- **Prompt**
This exercise calls for copying every line below that holds the word "exists".

____ Dataset records

(** X14. The success line is earned: when the run prints "File
    successfully converted to" a name, the command line was accepted, the
    name is the output file as given, and the run started a command that
    left with status 0. *)
Theorem success_line_means_clean_exit (env : Env) (x : string) :
  In (Print ("File successfully converted to " ++ x)) (trace (run_script env)) ->
  exists args command process,
    parse_args env = Parsed args /\
    x = output_file args /\
    In (Popen command) (trace (run_script env)) /\
    popen env command = Py.Returns process /\
    returncode process = 0%Z.
Proof.
  intros Hin. destruct (parse_args env) as [args|status usage] eqn:Hparse.
  - destruct (main_out env args Hparse) as (ok & Hok & E).
    rewrite E in Hin |- *. cbn [trace] in *.
    apply in_app_or in Hin. destruct Hin as [Hin|Hin].
    { destruct (debug args); simpl in Hin; [|destruct Hin].
      destruct Hin as [H|[]]. discriminate H. }
    apply in_app_or in Hin. destruct Hin as [Hin|Hin].
    { apply printed_In in Hin.
      destruct (tame_convert_file env (input_file args) (output_file args)
                  (target_mime args) (unoconv_path args)
                  (if debug args then Logging.DEBUG else Logging.INFO))
        as (_ & Hp & _).
      rewrite (written_nil_printed _ Hp) in Hin. destruct Hin. }
    destruct (write_stdout env (status_line ok (output_file args)));
      [|destruct Hin].
    destruct Hin as [H|[]]. injection H as H. destruct ok; unfold status_line in H.
    + apply append_same_head in H.
      destruct (true_result _ _ _ _ _ _ Hok)
        as (ai & ao & p & _ & _ & _ & Hp & Hrc & S).
      exists args, (command_of (unoconv_path args) ao ai), p.
      repeat split; try assumption; [symmetry; exact H|].
      apply in_or_app. right. apply in_or_app. left.
      apply spawned_In. rewrite S. left. reflexivity.
    + cbv [String.append] in H. discriminate H.
  - exfalso. revert Hin.
    unfold run_script, main, bind, setup_argparse. rewrite Hparse.
    cbn [trace]. clear Hparse. induction usage as [|u usage IH]; simpl.
    + tauto.
    + intros [H|H]; [discriminate H|exact (IH H)].
Qed.

(** ** The statements at concrete worlds *)

Module Concrete.

Import Sample.

Lemma convert_file_argument_vector_witness :
  spawned (trace (convert_file converted "report.odt" "report.pdf" None
                               "unoconv" Logging.INFO))
  = [["unoconv"; "-f";
      Py.lstrip "." (Pathlib.suffix "/abs/report.pdf");
      "-o"; "/abs/report.pdf"; "/abs/report.odt"]] /\
  Py.lstrip "." (Pathlib.suffix "/abs/report.pdf")
  = Pathlib.without_period (Pathlib.suffix "/abs/report.pdf") /\
  (Pathlib.name "/abs/report.pdf" = Pathlib.name "report.pdf" ->
   Py.lstrip "." (Pathlib.suffix "/abs/report.pdf")
   = Pathlib.without_period (Pathlib.suffix "report.pdf")).
Proof.
  apply (convert_file_argument_vector converted "report.odt" "report.pdf"
           "unoconv" Logging.INFO None "/abs/report.odt" "/abs/report.pdf");
    reflexivity.
Defined.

________

- **Answer space**
  exists args command process,
      exists args, (command_of (unoconv_path args) ao ai), p.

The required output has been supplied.